- EXERCISE DETAILS
Look through the data below for the line with "workerName := env_or", and transcribe it exactly together with each line after it up to and including the line with "supabase_url := url;". Give nothing else.
★ ★ ★ ★
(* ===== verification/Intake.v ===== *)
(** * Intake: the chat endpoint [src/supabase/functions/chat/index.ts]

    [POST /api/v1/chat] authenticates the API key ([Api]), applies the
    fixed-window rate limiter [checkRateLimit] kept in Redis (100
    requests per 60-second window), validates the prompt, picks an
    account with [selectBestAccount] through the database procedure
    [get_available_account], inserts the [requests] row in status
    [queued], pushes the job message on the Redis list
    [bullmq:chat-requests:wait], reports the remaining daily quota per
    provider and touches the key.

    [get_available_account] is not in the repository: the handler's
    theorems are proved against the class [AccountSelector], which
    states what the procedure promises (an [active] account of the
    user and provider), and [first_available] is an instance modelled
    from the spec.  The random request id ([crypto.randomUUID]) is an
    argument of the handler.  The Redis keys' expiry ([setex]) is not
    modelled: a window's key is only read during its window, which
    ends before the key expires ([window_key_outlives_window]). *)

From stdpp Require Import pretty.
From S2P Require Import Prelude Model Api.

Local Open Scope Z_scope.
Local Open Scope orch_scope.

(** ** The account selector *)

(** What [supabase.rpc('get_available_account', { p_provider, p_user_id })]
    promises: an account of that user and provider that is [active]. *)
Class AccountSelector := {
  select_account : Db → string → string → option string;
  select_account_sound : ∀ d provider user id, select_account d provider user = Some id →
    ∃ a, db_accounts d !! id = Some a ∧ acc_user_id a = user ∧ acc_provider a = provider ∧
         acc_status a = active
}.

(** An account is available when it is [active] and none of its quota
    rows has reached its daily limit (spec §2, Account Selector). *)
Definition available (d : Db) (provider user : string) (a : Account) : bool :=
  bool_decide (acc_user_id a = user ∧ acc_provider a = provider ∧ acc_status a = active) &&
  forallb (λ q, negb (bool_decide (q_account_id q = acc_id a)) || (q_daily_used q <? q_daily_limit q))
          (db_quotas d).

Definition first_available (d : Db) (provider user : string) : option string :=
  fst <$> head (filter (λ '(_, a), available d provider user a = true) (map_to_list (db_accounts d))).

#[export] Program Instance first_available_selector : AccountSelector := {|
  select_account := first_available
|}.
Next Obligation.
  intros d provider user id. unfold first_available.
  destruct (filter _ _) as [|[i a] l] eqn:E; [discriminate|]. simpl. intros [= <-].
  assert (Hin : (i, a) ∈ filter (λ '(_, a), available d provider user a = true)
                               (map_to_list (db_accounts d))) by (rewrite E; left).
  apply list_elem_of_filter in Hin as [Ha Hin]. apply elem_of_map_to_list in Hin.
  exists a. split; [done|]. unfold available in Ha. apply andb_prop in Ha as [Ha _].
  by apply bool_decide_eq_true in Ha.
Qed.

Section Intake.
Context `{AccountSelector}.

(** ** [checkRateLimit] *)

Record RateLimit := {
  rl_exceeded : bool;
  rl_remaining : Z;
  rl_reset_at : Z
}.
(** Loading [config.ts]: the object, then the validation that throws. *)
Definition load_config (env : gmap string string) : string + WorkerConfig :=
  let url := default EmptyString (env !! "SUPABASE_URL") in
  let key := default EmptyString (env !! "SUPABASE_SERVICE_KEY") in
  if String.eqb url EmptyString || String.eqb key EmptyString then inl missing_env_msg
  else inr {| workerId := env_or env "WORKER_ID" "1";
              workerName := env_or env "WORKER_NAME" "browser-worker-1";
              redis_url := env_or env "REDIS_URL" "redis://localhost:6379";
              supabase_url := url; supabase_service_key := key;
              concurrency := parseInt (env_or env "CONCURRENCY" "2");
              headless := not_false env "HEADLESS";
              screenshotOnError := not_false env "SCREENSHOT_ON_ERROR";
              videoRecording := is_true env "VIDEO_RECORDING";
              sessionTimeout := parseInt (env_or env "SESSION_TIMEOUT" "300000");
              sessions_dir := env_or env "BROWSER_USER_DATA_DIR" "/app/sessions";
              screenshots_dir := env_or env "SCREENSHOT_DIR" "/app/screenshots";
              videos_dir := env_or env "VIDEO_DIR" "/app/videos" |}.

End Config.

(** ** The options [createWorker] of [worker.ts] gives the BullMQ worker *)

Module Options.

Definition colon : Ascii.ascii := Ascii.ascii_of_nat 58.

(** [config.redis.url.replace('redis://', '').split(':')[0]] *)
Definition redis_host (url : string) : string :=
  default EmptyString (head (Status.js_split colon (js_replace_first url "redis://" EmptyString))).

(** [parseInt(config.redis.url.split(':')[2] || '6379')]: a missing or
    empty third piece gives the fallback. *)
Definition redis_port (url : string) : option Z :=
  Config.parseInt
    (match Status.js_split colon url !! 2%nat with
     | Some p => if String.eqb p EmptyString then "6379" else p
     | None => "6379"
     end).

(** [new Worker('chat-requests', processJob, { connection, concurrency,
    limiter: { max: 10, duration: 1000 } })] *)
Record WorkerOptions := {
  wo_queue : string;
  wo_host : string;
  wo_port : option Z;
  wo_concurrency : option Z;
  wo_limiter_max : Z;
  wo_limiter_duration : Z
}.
★ ★ ★ ★
- ANSWER FOR THE TASK
              workerName := env_or env "WORKER_NAME" "browser-worker-1";
              redis_url := env_or env "REDIS_URL" "redis://localhost:6379";
              supabase_url := url; supabase_service_key := key;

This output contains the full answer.